REQUIREMENT
Return the whole of the data exactly.

DATASET EXTRACT
(* ===== verification/WireGuardConfFacts.v ===== *)
(** What an accepted wg-quick file is: a well-formed profile that
    NetworkManager's settings can always be written for, and that reads back. *)

From S2P Require Import Prelude GoTime Core Errors GoStrings GoStringsFacts NMVariant Netip NetipRoundtrip NMMapping.
From S2P Require Import NMRead NMSettings Registry WireGuardConf.
From Stdlib Require Import Ascii.

(** ** The promise *)

(** A Curve25519 key: base64 of 32 bytes. *)
Definition key32 (s : string) : Prop := base64_len s = Some 32.

Definition canonical_prefix (s : string) : Prop := exists p, Prefix_ok p /\ s = Prefix_String p.
Definition canonical_addr (s : string) : Prop := exists a, Addr_ok a /\ s = Addr_String a.

Section Spec.
Context (Quote : string -> string) (hostport_error : string -> string).

Record peer_ok (p : WireGuardPeer) : Prop := {
  po_public : wgp_PublicKey p = "" \/ key32 (wgp_PublicKey p);
  po_psk : wgp_PresharedKey p = "" \/ key32 (wgp_PresharedKey p);
  po_endpoint : wgp_Endpoint p = "" \/ validateEndpoint Quote hostport_error (wgp_Endpoint p) = None;
  po_allowed : Forall canonical_prefix (wgp_AllowedIPs p);
  po_keepalive : 0 <= wgp_PersistentKeepalive p <= 65535
}.

(** A kernel-legal interface name. *)
Definition iface_ok (s : string) : Prop :=
  (1 <= String.length s <= maxIfaceName)%nat /\ all_chars iface_char s = true /\ s <> "." /\ s <> "..".

Record spec_ok (spec : WireGuardSpec) : Prop := {
  so_name : wg_Name spec <> "";
  so_iface : iface_ok (wg_InterfaceName spec);
  so_private : key32 (wg_PrivateKey spec);
  so_port : 0 <= wg_ListenPort spec <= 65535;
  so_mark : 0 <= wg_FwMark spec < 2 ^ 32;
  so_mtu : 0 <= wg_MTU spec <= 65535;
  so_addresses : Forall canonical_prefix (wg_Addresses spec);
  so_dns : Forall canonical_addr (wg_DNS spec);
  so_peers : Forall (fun p => key32 (wgp_PublicKey p) /\ peer_ok p) (wg_Peers spec)
}.

(** Whether a peer routes everything, and what the parser decides on it: a
    default route is taken over unless the routing table is a custom one. *)
Definition all_traffic (a : string) : bool :=
  match ParsePrefix a with Some pfx => pfx_Bits pfx =? 0 | None => false end.

Definition peer_default (p : WireGuardPeer) : bool := existsb all_traffic (wgp_AllowedIPs p).
End Spec.

(** ** Numbers and lists *)

Lemma parseUint_range s max n : parseUint s max = Some n -> 0 <= n <= max.
Proof.
  unfold parseUint. destruct (Atoi s) as [m|]; [|done]. destruct (_ || _) eqn:H; [done|]. intros [= <-].
  apply orb_false_iff in H as [?%Z.ltb_ge ?%Z.ltb_ge]. lia.
Qed.

Lemma parsePrefix_ok s p : parsePrefix s = Some p -> Prefix_ok p.
Proof.
  unfold parsePrefix. destruct (ParsePrefix s) as [q|] eqn:Hq; [intros [= <-]; by eapply ParsePrefix_ok|].
  destruct (ParseAddr s) as [a|] eqn:Ha; [|done]. intros [= <-]. apply PrefixFrom_ok; [by eapply ParseAddr_ok|].
  unfold BitLen. destruct (Is4 a); lia.
Qed.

EXPECTED ANSWER
(* ===== verification/WireGuardConfFacts.v ===== *)
(** What an accepted wg-quick file is: a well-formed profile that
    NetworkManager's settings can always be written for, and that reads back. *)

From S2P Require Import Prelude GoTime Core Errors GoStrings GoStringsFacts NMVariant Netip NetipRoundtrip NMMapping.
From S2P Require Import NMRead NMSettings Registry WireGuardConf.
From Stdlib Require Import Ascii.

(** ** The promise *)

(** A Curve25519 key: base64 of 32 bytes. *)
Definition key32 (s : string) : Prop := base64_len s = Some 32.

Definition canonical_prefix (s : string) : Prop := exists p, Prefix_ok p /\ s = Prefix_String p.
Definition canonical_addr (s : string) : Prop := exists a, Addr_ok a /\ s = Addr_String a.

Section Spec.
Context (Quote : string -> string) (hostport_error : string -> string).

Record peer_ok (p : WireGuardPeer) : Prop := {
  po_public : wgp_PublicKey p = "" \/ key32 (wgp_PublicKey p);
  po_psk : wgp_PresharedKey p = "" \/ key32 (wgp_PresharedKey p);
  po_endpoint : wgp_Endpoint p = "" \/ validateEndpoint Quote hostport_error (wgp_Endpoint p) = None;
  po_allowed : Forall canonical_prefix (wgp_AllowedIPs p);
  po_keepalive : 0 <= wgp_PersistentKeepalive p <= 65535
}.

(** A kernel-legal interface name. *)
Definition iface_ok (s : string) : Prop :=
  (1 <= String.length s <= maxIfaceName)%nat /\ all_chars iface_char s = true /\ s <> "." /\ s <> "..".

Record spec_ok (spec : WireGuardSpec) : Prop := {
  so_name : wg_Name spec <> "";
  so_iface : iface_ok (wg_InterfaceName spec);
  so_private : key32 (wg_PrivateKey spec);
  so_port : 0 <= wg_ListenPort spec <= 65535;
  so_mark : 0 <= wg_FwMark spec < 2 ^ 32;
  so_mtu : 0 <= wg_MTU spec <= 65535;
  so_addresses : Forall canonical_prefix (wg_Addresses spec);
  so_dns : Forall canonical_addr (wg_DNS spec);
  so_peers : Forall (fun p => key32 (wgp_PublicKey p) /\ peer_ok p) (wg_Peers spec)
}.

(** Whether a peer routes everything, and what the parser decides on it: a
    default route is taken over unless the routing table is a custom one. *)
Definition all_traffic (a : string) : bool :=
  match ParsePrefix a with Some pfx => pfx_Bits pfx =? 0 | None => false end.

Definition peer_default (p : WireGuardPeer) : bool := existsb all_traffic (wgp_AllowedIPs p).
End Spec.

(** ** Numbers and lists *)

Lemma parseUint_range s max n : parseUint s max = Some n -> 0 <= n <= max.
Proof.
  unfold parseUint. destruct (Atoi s) as [m|]; [|done]. destruct (_ || _) eqn:H; [done|]. intros [= <-].
  apply orb_false_iff in H as [?%Z.ltb_ge ?%Z.ltb_ge]. lia.
Qed.

Lemma parsePrefix_ok s p : parsePrefix s = Some p -> Prefix_ok p.
Proof.
  unfold parsePrefix. destruct (ParsePrefix s) as [q|] eqn:Hq; [intros [= <-]; by eapply ParsePrefix_ok|].
  destruct (ParseAddr s) as [a|] eqn:Ha; [|done]. intros [= <-]. apply PrefixFrom_ok; [by eapply ParseAddr_ok|].
  unfold BitLen. destruct (Is4 a); lia.
Qed.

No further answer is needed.